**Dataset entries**
-----
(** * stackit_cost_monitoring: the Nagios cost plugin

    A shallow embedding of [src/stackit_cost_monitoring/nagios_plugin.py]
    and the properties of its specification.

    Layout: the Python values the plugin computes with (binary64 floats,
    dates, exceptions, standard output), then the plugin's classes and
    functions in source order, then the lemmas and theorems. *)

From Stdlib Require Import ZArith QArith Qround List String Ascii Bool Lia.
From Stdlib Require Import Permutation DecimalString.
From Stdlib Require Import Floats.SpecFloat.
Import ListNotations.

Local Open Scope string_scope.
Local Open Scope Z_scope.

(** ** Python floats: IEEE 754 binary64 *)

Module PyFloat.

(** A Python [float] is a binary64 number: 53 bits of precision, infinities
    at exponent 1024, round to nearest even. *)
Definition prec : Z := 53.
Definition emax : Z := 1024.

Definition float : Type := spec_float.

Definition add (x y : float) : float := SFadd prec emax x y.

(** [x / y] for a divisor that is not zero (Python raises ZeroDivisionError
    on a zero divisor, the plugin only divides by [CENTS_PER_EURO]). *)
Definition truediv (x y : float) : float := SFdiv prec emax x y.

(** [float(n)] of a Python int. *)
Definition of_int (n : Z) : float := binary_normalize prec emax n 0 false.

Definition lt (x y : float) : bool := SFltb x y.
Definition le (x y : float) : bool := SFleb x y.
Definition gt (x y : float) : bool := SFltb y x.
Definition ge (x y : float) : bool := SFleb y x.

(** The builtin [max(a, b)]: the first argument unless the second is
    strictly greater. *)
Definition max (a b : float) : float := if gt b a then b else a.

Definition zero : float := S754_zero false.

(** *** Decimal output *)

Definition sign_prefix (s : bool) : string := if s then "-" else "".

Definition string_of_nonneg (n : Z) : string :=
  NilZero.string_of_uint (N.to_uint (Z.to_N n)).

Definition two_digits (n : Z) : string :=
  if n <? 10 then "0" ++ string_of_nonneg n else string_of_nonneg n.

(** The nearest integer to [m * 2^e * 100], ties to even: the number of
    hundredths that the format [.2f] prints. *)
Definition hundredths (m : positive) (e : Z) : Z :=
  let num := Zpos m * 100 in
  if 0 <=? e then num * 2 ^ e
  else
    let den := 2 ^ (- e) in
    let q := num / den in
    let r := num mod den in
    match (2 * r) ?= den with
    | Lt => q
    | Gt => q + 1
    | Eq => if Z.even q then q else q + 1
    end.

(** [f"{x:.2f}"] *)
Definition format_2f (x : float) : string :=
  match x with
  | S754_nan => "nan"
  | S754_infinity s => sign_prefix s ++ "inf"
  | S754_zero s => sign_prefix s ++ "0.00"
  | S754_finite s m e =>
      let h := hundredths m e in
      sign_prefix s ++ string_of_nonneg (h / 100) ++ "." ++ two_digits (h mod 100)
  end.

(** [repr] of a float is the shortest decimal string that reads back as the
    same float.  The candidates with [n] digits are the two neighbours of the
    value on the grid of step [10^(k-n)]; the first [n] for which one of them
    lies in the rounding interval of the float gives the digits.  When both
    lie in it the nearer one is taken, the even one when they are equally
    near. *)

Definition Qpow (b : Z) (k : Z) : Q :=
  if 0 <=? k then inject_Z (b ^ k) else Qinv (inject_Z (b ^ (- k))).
-----
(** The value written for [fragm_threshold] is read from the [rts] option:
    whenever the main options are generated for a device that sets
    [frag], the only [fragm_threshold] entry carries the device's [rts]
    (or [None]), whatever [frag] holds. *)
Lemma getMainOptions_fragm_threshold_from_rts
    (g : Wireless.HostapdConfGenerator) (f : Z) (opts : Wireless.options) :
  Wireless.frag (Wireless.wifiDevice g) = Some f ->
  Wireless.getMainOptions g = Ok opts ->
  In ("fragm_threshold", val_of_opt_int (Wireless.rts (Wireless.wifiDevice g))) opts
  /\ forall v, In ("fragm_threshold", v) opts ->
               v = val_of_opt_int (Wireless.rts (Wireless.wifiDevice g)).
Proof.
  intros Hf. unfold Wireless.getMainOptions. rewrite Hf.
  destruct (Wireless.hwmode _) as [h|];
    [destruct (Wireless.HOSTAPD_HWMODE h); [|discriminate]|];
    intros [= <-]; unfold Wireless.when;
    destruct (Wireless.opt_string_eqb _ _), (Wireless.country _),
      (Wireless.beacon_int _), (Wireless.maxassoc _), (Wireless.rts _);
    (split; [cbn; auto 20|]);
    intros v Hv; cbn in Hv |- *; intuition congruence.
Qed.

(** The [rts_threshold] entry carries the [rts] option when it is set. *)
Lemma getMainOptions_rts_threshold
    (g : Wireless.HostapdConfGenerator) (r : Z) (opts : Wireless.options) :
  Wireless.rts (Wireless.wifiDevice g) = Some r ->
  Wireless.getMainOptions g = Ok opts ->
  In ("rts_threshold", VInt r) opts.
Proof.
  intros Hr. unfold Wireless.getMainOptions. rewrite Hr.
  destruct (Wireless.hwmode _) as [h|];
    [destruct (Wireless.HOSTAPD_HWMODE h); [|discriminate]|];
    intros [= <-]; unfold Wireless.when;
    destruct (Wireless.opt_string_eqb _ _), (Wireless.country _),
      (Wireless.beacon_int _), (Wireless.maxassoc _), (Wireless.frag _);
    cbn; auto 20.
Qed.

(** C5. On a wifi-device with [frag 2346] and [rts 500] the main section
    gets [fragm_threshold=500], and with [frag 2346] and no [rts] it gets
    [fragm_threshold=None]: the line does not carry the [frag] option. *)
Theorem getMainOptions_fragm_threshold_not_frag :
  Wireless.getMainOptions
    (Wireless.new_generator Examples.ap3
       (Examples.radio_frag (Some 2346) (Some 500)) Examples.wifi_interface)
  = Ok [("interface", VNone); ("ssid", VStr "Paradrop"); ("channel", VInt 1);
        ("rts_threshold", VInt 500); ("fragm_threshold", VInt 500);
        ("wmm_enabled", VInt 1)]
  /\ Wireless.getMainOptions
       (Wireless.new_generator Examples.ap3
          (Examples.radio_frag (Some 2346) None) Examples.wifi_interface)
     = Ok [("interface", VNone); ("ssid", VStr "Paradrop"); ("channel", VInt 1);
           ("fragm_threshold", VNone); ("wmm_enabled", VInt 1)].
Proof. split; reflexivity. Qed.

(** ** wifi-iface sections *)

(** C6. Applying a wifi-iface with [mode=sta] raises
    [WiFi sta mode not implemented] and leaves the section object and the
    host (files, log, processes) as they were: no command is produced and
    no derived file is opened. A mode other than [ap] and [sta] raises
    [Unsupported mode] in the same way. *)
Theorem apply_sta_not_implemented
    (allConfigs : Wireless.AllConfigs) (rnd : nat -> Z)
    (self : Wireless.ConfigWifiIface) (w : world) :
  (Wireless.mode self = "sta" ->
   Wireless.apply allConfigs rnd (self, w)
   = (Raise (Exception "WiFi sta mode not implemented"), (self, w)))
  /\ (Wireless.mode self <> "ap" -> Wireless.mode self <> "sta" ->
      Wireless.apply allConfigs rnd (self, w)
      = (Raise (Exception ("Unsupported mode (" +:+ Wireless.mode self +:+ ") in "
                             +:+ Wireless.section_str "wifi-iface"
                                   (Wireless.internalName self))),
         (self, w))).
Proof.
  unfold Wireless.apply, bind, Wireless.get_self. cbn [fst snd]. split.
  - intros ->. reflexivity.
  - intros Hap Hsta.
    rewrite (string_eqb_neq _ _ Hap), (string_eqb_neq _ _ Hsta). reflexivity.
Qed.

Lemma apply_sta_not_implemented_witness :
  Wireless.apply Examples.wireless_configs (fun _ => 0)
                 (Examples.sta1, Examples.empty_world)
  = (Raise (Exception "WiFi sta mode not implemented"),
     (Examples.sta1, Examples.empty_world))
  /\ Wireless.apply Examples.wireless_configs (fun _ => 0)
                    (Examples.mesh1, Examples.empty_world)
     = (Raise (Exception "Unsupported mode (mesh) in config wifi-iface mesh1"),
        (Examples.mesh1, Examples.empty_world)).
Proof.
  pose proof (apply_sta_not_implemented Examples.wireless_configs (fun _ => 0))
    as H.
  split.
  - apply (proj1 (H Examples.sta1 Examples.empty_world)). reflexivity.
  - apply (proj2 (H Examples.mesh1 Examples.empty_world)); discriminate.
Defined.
-----
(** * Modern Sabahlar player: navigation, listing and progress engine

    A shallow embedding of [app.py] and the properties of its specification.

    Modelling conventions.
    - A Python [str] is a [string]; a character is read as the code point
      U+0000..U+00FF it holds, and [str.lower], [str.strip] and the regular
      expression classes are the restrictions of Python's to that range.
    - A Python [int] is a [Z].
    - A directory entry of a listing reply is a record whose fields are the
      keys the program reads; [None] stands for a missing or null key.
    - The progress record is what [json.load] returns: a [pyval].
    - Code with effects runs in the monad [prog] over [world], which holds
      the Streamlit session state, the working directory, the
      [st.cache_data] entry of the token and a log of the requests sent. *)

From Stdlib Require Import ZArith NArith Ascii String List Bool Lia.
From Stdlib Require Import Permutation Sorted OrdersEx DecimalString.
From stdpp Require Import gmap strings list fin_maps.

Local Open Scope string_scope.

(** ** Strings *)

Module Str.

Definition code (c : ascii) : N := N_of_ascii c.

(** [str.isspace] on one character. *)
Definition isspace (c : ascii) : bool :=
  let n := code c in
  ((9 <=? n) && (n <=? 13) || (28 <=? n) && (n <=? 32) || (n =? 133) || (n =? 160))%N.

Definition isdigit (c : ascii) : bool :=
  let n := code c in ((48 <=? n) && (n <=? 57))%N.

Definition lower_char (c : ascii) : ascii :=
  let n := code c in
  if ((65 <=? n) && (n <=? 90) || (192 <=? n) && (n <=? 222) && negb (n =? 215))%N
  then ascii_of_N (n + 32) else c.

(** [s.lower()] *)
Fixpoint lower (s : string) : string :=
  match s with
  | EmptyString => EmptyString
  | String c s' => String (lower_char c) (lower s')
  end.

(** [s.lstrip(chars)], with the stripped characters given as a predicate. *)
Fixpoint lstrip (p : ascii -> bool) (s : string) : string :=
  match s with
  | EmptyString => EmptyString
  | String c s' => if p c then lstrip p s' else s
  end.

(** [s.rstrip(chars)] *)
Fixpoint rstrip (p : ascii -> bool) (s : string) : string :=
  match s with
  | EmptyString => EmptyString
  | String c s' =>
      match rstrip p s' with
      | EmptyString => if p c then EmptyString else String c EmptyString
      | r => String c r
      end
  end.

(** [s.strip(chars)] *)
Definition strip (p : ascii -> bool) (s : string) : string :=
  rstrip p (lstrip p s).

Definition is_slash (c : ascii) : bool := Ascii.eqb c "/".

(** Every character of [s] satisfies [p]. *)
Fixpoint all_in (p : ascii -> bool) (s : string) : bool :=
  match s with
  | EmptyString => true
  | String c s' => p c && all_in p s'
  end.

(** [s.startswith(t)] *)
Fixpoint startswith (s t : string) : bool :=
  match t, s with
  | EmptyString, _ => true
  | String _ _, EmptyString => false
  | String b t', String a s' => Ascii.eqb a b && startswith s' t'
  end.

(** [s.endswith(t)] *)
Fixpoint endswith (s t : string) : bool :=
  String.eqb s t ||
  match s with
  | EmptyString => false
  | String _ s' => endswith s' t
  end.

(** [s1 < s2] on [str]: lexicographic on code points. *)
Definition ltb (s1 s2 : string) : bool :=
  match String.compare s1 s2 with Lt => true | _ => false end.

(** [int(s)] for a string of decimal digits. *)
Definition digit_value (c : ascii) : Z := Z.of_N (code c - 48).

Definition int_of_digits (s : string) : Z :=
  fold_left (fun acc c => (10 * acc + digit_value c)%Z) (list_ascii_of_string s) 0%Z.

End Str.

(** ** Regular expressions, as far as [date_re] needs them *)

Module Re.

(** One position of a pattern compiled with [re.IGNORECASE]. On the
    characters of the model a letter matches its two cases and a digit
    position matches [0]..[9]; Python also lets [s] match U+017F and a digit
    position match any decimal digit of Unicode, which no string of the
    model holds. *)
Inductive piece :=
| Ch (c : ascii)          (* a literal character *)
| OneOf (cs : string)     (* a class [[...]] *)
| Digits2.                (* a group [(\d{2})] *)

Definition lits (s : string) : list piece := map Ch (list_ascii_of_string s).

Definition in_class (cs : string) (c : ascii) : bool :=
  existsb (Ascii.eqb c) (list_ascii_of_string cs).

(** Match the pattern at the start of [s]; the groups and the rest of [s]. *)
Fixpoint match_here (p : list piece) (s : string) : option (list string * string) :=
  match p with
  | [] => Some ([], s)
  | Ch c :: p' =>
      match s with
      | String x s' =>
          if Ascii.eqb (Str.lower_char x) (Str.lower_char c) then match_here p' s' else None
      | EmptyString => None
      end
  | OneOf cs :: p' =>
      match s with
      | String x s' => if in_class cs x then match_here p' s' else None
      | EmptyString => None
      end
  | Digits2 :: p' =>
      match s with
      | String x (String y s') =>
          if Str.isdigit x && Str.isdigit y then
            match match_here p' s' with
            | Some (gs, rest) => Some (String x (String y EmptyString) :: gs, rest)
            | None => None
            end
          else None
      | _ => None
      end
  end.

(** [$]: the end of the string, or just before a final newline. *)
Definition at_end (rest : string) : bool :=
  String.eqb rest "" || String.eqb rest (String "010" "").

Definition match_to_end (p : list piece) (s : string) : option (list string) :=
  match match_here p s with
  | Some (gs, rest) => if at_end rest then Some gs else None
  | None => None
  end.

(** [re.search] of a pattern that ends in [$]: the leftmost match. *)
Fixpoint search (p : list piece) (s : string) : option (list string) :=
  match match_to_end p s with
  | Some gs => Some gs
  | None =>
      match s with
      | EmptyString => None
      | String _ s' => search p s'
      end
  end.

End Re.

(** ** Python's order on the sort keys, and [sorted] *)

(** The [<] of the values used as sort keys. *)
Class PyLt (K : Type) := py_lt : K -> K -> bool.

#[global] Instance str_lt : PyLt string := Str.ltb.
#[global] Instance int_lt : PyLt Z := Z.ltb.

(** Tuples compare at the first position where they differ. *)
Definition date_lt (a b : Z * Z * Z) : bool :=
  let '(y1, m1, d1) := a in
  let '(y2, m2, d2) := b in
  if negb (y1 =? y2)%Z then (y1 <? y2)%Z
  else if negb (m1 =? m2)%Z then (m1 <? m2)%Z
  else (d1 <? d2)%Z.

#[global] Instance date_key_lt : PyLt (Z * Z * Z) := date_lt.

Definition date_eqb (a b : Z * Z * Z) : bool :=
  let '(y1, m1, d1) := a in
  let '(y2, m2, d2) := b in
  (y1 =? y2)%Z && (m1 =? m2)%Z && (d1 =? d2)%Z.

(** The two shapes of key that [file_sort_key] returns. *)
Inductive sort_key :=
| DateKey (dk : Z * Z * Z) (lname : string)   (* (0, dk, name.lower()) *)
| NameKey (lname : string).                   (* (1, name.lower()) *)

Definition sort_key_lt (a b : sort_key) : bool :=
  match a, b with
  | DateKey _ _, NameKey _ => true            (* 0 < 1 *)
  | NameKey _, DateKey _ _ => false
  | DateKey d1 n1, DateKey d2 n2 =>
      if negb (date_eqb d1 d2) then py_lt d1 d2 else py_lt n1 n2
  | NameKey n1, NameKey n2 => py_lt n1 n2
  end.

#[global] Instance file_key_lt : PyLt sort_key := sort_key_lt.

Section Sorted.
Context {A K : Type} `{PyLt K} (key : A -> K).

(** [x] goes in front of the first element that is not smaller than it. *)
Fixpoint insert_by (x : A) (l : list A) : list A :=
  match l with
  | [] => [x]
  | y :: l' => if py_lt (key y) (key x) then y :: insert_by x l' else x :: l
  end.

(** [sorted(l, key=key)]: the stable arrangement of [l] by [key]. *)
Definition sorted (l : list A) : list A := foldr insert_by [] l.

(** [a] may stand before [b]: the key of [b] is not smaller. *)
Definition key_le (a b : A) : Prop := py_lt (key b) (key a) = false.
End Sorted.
-----
A verbatim transcription is needed of the lines above, starting at the line with "Wireless.frag (Wireless.wifiDevice g)" and ending at the line with "gets [fragm_threshold=500], and", both included, and of nothing else.

  Wireless.frag (Wireless.wifiDevice g) = Some f ->
  Wireless.getMainOptions g = Ok opts ->
  In ("fragm_threshold", val_of_opt_int (Wireless.rts (Wireless.wifiDevice g))) opts
  /\ forall v, In ("fragm_threshold", v) opts ->
               v = val_of_opt_int (Wireless.rts (Wireless.wifiDevice g)).
Proof.
  intros Hf. unfold Wireless.getMainOptions. rewrite Hf.
  destruct (Wireless.hwmode _) as [h|];
    [destruct (Wireless.HOSTAPD_HWMODE h); [|discriminate]|];
    intros [= <-]; unfold Wireless.when;
    destruct (Wireless.opt_string_eqb _ _), (Wireless.country _),
      (Wireless.beacon_int _), (Wireless.maxassoc _), (Wireless.rts _);
    (split; [cbn; auto 20|]);
    intros v Hv; cbn in Hv |- *; intuition congruence.
Qed.

(** The [rts_threshold] entry carries the [rts] option when it is set. *)
Lemma getMainOptions_rts_threshold
    (g : Wireless.HostapdConfGenerator) (r : Z) (opts : Wireless.options) :
  Wireless.rts (Wireless.wifiDevice g) = Some r ->
  Wireless.getMainOptions g = Ok opts ->
  In ("rts_threshold", VInt r) opts.
Proof.
  intros Hr. unfold Wireless.getMainOptions. rewrite Hr.
  destruct (Wireless.hwmode _) as [h|];
    [destruct (Wireless.HOSTAPD_HWMODE h); [|discriminate]|];
    intros [= <-]; unfold Wireless.when;
    destruct (Wireless.opt_string_eqb _ _), (Wireless.country _),
      (Wireless.beacon_int _), (Wireless.maxassoc _), (Wireless.frag _);
    cbn; auto 20.
Qed.

(** C5. On a wifi-device with [frag 2346] and [rts 500] the main section
    gets [fragm_threshold=500], and with [frag 2346] and no [rts] it gets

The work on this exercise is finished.